_The problem_
With both ends included, repeat exactly the lines of the entries below from the one containing "- intros i Hi%elem_of_seqZ. rewrite" down to the one containing "decode_from base (pre ++ [e])", and no others.

Collected data

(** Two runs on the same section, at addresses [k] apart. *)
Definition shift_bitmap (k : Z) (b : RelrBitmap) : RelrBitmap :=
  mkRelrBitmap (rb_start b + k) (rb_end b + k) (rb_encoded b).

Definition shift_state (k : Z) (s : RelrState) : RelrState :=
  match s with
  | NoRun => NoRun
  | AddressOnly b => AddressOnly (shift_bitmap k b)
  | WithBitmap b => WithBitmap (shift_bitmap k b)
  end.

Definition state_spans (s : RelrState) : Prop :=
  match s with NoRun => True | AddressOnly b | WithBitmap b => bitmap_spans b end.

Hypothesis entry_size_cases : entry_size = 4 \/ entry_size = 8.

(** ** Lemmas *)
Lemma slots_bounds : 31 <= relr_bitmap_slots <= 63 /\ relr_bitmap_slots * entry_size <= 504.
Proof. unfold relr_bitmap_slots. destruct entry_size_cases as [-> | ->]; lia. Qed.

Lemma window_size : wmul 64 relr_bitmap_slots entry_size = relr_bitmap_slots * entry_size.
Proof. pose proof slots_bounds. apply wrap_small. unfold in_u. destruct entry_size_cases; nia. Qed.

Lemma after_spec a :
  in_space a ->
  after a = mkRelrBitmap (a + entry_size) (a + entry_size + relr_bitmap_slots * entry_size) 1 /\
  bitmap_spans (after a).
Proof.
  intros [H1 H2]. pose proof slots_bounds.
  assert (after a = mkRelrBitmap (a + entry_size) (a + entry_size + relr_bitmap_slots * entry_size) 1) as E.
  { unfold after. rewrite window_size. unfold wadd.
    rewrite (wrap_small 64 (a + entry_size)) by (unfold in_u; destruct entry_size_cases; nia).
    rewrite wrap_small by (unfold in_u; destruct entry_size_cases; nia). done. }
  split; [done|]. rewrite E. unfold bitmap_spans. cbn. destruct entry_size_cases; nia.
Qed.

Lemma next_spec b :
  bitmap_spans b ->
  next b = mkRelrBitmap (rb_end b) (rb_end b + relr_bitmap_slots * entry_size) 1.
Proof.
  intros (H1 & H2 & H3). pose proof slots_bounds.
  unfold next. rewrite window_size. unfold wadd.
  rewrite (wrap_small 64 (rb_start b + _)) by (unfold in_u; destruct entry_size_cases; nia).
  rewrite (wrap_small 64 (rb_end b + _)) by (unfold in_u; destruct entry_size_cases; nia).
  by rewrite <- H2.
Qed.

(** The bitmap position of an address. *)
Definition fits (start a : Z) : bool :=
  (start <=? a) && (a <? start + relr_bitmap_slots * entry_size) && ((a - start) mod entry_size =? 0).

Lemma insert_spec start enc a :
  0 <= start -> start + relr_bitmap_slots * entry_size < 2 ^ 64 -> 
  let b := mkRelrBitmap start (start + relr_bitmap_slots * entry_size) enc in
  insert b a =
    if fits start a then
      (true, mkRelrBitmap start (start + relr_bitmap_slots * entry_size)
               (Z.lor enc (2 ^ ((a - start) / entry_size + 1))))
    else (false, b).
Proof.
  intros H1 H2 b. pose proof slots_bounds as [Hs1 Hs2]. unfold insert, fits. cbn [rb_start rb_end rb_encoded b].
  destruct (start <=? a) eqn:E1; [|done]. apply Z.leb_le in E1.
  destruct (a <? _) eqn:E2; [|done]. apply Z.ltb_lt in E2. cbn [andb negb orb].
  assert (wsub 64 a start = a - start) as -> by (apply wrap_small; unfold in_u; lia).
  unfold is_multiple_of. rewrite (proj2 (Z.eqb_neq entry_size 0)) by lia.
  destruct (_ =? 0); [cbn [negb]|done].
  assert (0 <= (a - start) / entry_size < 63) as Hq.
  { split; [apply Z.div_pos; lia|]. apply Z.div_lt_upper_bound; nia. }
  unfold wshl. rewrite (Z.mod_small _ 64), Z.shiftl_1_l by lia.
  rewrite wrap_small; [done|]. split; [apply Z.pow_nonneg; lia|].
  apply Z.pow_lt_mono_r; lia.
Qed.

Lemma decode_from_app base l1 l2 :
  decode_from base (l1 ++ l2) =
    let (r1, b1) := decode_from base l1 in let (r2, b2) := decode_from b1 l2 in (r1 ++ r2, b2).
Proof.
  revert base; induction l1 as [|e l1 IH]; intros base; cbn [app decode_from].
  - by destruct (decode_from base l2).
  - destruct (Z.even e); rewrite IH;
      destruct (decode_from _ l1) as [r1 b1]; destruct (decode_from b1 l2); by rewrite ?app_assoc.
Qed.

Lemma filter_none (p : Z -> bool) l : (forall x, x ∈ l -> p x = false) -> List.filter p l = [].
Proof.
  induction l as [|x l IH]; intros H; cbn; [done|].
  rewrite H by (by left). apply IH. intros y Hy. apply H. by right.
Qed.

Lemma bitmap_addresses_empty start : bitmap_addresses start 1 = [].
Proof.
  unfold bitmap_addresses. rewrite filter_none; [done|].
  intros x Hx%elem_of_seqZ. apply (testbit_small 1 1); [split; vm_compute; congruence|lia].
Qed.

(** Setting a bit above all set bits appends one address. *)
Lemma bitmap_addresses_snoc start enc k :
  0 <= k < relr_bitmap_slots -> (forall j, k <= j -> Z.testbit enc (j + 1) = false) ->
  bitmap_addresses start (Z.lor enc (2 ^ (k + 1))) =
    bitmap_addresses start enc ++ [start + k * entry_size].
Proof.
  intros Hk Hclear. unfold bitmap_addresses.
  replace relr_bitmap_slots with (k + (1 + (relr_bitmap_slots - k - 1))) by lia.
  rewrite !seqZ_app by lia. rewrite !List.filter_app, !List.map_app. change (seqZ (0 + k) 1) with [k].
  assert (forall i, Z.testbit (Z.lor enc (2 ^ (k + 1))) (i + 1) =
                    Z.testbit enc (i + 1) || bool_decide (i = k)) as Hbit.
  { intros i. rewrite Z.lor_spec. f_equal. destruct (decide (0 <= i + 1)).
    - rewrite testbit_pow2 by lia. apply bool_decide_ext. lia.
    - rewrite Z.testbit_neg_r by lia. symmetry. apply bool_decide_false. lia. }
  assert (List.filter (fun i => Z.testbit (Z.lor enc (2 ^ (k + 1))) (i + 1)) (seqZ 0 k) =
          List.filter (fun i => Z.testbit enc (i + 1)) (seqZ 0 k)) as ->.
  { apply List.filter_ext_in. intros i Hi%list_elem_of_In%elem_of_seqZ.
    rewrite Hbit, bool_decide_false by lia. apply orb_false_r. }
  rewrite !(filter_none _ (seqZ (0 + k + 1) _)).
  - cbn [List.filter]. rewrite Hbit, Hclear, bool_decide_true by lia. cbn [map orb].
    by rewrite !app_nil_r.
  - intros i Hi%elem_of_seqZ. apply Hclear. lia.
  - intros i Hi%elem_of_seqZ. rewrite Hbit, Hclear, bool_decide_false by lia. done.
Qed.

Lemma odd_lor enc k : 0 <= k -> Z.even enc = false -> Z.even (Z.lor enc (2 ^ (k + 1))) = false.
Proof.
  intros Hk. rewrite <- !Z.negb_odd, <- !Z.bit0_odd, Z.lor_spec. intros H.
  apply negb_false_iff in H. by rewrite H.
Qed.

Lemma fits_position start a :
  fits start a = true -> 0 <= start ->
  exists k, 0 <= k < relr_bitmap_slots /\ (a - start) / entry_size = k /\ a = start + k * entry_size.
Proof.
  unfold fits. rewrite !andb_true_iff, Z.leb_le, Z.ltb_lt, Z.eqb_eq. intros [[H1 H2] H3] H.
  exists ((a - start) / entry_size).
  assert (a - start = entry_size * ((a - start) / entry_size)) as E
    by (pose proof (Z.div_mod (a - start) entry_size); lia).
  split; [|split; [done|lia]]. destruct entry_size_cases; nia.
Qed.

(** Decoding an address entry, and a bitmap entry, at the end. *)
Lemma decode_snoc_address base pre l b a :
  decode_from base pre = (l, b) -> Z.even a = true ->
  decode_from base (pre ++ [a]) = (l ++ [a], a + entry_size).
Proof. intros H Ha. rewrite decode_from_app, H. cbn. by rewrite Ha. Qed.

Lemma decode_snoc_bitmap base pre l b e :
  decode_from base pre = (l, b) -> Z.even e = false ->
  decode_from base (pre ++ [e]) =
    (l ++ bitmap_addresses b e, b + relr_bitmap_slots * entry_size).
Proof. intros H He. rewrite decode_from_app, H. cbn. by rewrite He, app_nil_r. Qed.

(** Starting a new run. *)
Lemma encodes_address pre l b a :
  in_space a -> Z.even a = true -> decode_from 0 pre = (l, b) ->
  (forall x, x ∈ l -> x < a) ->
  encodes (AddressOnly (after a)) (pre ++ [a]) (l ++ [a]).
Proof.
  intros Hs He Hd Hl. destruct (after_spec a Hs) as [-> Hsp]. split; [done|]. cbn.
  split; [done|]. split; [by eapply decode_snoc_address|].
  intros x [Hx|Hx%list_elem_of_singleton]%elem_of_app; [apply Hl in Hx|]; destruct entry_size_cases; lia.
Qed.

_Output for this exercise_
  - intros i Hi%elem_of_seqZ. rewrite Hbit, Hclear, bool_decide_false by lia. done.
Qed.

Lemma odd_lor enc k : 0 <= k -> Z.even enc = false -> Z.even (Z.lor enc (2 ^ (k + 1))) = false.
Proof.
  intros Hk. rewrite <- !Z.negb_odd, <- !Z.bit0_odd, Z.lor_spec. intros H.
  apply negb_false_iff in H. by rewrite H.
Qed.

Lemma fits_position start a :
  fits start a = true -> 0 <= start ->
  exists k, 0 <= k < relr_bitmap_slots /\ (a - start) / entry_size = k /\ a = start + k * entry_size.
Proof.
  unfold fits. rewrite !andb_true_iff, Z.leb_le, Z.ltb_lt, Z.eqb_eq. intros [[H1 H2] H3] H.
  exists ((a - start) / entry_size).
  assert (a - start = entry_size * ((a - start) / entry_size)) as E
    by (pose proof (Z.div_mod (a - start) entry_size); lia).
  split; [|split; [done|lia]]. destruct entry_size_cases; nia.
Qed.

(** Decoding an address entry, and a bitmap entry, at the end. *)
Lemma decode_snoc_address base pre l b a :
  decode_from base pre = (l, b) -> Z.even a = true ->
  decode_from base (pre ++ [a]) = (l ++ [a], a + entry_size).
Proof. intros H Ha. rewrite decode_from_app, H. cbn. by rewrite Ha. Qed.

Lemma decode_snoc_bitmap base pre l b e :
  decode_from base pre = (l, b) -> Z.even e = false ->
  decode_from base (pre ++ [e]) =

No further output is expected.